(** [thread_fork] up to the point where interrupts go off *)
Lemma thread_fork_steps m A B R s rest cur c sl zb rq name d1 d2 fn junk
    (Q : Z → TH H K → Prop) (E : Z → TH H K → Prop) :
  mem_inv m A B R s rest sl zb rq → running (cpu_of s.1) → curthread (cpu_of s.1) = cur →
  threads s.2 !! cur = Some c → cwd_ok (vnodes s.2) (t_cwd c) →
  small A B R → Z.of_nat (length rq) < numthreads s.2 < 2 ^ 27 - 1 →
  Z.of_nat (String.length name) < 2 ^ 31 - 1 →
  (∀ m' A' B' R' h' y' t nm stack, cpu_of h' = cpu_of s.1 → threads s.2 !! t = None → t ≠ 0 →
     stack ≠ 0 → threads y' = <[t := new_thread nm stack name d1 d2 fn c]> (threads s.2) →
     vnodes y' = inherit_cwd (vnodes s.2) (t_cwd c) →
     numthreads y' = numthreads s.2 + 1 → roomy (numthreads y') A' B' R' → small A' B' R' →
     mem_inv m' A' B' R' (h', y') rest sl zb (rq ++ [t]) → Q t (h', y')) →
  (∀ m' A' B' R' h' y', cpu_of h' = cpu_of s.1 → threads y' = threads s.2 →
     vnodes y' = vnodes s.2 → numthreads y' = numthreads s.2 → small A' B' R' → more_room A R A' R' →
     mem_inv m' A' B' R' (h', y') rest sl zb rq → E ENOMEM (h', y')) →
  wp safe_oom (thread_fork vop_reclaim name d1 d2 fn junk) s Q E.
Proof.
  intros Hm Hrun Hcur Hc Hcwd Hsm Hn Hlen HQ HE. destruct s as [h y]. cbn [fst snd] in *.
  unfold thread_fork. wp_steps.
  apply (thread_create_ok m A B R _ rest sl zb rq); [done..| |].
  { cbn [fst snd]. intros h1 Hc1 Hm1. simpl (0 =? 0). cbv iota. wp_steps. by apply (HE m A B R). }
  cbn [fst snd]. intros t nm m1 h1 Ht0 Htn Hc1. cbv zeta. intros Hm1.
  destruct (Z.eqb_spec t 0); [done|]. wp_steps.
  set (x0 := MkThread None junk junk junk (nm, name) 0 0 [] 0 0 junk) in *.
  set (y1 := set_threads (<[t := x0]> (threads y)) y) in *.
  assert (running (cpu_of h1)) as Hrun1 by (by rewrite Hc1).
  assert (t ≠ cur) as Htc by congruence.
  pose proof Hm1 as [Hh1 _ _ _ _ _ _ Hown1]. cbn [fst snd threads y1 set_threads] in Hown1.
  apply (th_kmalloc_ok _ m1); [exact Hh1|done|done| |]; cbn [fst snd].
  { (* no memory for the stack *)
    intros h2 Hc2 Hh2. wp_steps. apply (upd_thread_ok _ _ _ x0); [by apply lookup_insert_eq|].
    simpl (0 =? 0). cbv iota. cbn [fst snd threads y1 set_threads]. rewrite insert_insert_eq. wp_steps.
    apply (get_thread_ok _ _ _ (set_stack 0 [] x0)); [by apply lookup_insert_eq|].
    set (y2 := set_threads (<[t := set_stack 0 [] x0]> (threads y)) y1).
    assert (mem_inv m1 A B R (h2, y2) rest sl zb rq) as Hm2.
    { apply (mem_inv_heap m1 m1 A B R (h1, y1) rest); [done..|].
      by rewrite (sys_blocks_update _ _ _ _ _ x0 _ []). }
    apply (free_stackless_ok _ _ m1 A B R (h2, y2) rest sl zb rq t (set_stack 0 [] x0));
      [done|cbn [fst]; by rewrite Hc2|by apply lookup_insert_eq|done|].
    intros m3 h3 Hc3. cbv zeta. cbn [fst snd] in *. intros Hm3. wp_steps.
    apply (HE m3 A B R); cbn [threads vnodes numthreads set_threads y2 y1]; try done.
    - congruence.
    - by rewrite delete_insert_id. }
  intros stack h2 Hc2 Hs0 Hms Hh2. wp_steps.
  apply (upd_thread_ok _ _ _ x0); [by apply lookup_insert_eq|]. wp_steps.
  destruct (Z.eqb_spec stack 0); [done|]. wp_steps. cbn [fst snd threads set_threads y1].
  rewrite insert_insert_eq.
  apply (upd_thread_ok _ _ _ (set_stack stack [] x0)); [by apply lookup_insert_eq|].
  cbn [fst snd threads set_threads]. rewrite insert_insert_eq. wp_steps.
  apply get_curthread_ok. cbn [fst]. rewrite Hc2, Hc1, Hcur. wp_steps.
  apply (get_thread_ok _ _ _ c); [cbn [snd threads set_threads]; by rewrite lookup_insert_ne|]. wp_steps.
  apply (upd_thread_ok _ _ _ (set_stack stack stack_magic (set_stack stack [] x0)));
    [by apply lookup_insert_eq|].
  cbn [fst snd threads set_threads]. rewrite insert_insert_eq. wp_steps.
  eapply (incref_cwd_ok _ _ t);
    [done|cbn [fst]; by rewrite Hc2|by apply lookup_insert_eq|done|].
  cbv zeta. cbn [fst snd threads set_threads]. rewrite insert_insert_eq. wp_steps.
  unfold md_initpcb. eapply upd_thread_ok; [by apply lookup_insert_eq|].
  cbn [fst snd threads set_threads]. rewrite insert_insert_eq. wp_steps.
  set (x := new_thread nm stack name d1 d2 fn c).
  match goal with |- wp _ _ (h2, ?w) _ _ =>
    change w with (set_threads (<[t := x]> (threads y)) (set_vnodes (inherit_cwd (vnodes y) (t_cwd c)) y)) end.
  set (y3 := set_threads (<[t := x]> (threads y)) (set_vnodes (inherit_cwd (vnodes y) (t_cwd c)) y)).
  apply (thread_fork_commit_ok (<[stack := STACK_SIZE]> m1) A B R (h2, y3) rest sl zb rq t x (vnodes y));
    cbn [fst snd]; [|by rewrite Hc2|by apply lookup_insert_eq|done..| |].
  - apply (mem_inv_heap m1 _ A B R (h1, set_vnodes (inherit_cwd (vnodes y) (t_cwd c)) y1) rest).
    + exact (mem_inv_fields m1 A B R (h1, y1) rest sl zb rq (numthreads y) (curkstack y) _ Hm1).
    + done.
    + rewrite (sys_blocks_update _ _ _ _ _ x0 x [stack]); [by apply owned_alloc|].
      unfold tblk. cbn [t_name t_stack x new_thread x0 fst]. rewrite blk_0, blk_nonzero by done.
      solve_Permutation.
  - intros m' A' B' R' h' y' Hc' Ht' Hv' Hn' Hro Hsm' Hm'.
    eapply (HQ m' A' B' R' h' y' t nm stack); try done. congruence.
  - intros m' A' B' R' h' y' Hc' Ht' Hv' Hn' Hsm' Hmore Hm'.
    eapply (HE m' A' B' R'); try done; [congruence|]. rewrite Ht'. cbn [threads y3 set_threads].
    by rewrite delete_insert_id.
Qed.
End spec.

DIRECTIONS FOR THIS TASK:
Copy each line above that has the word "small".

RESPONSE AREA:
  small A B R → Z.of_nat (length rq) < numthreads s.2 < 2 ^ 27 - 1 →
     numthreads y' = numthreads s.2 + 1 → roomy (numthreads y') A' B' R' → small A' B' R' →
     vnodes y' = vnodes s.2 → numthreads y' = numthreads s.2 → small A' B' R' → more_room A R A' R' →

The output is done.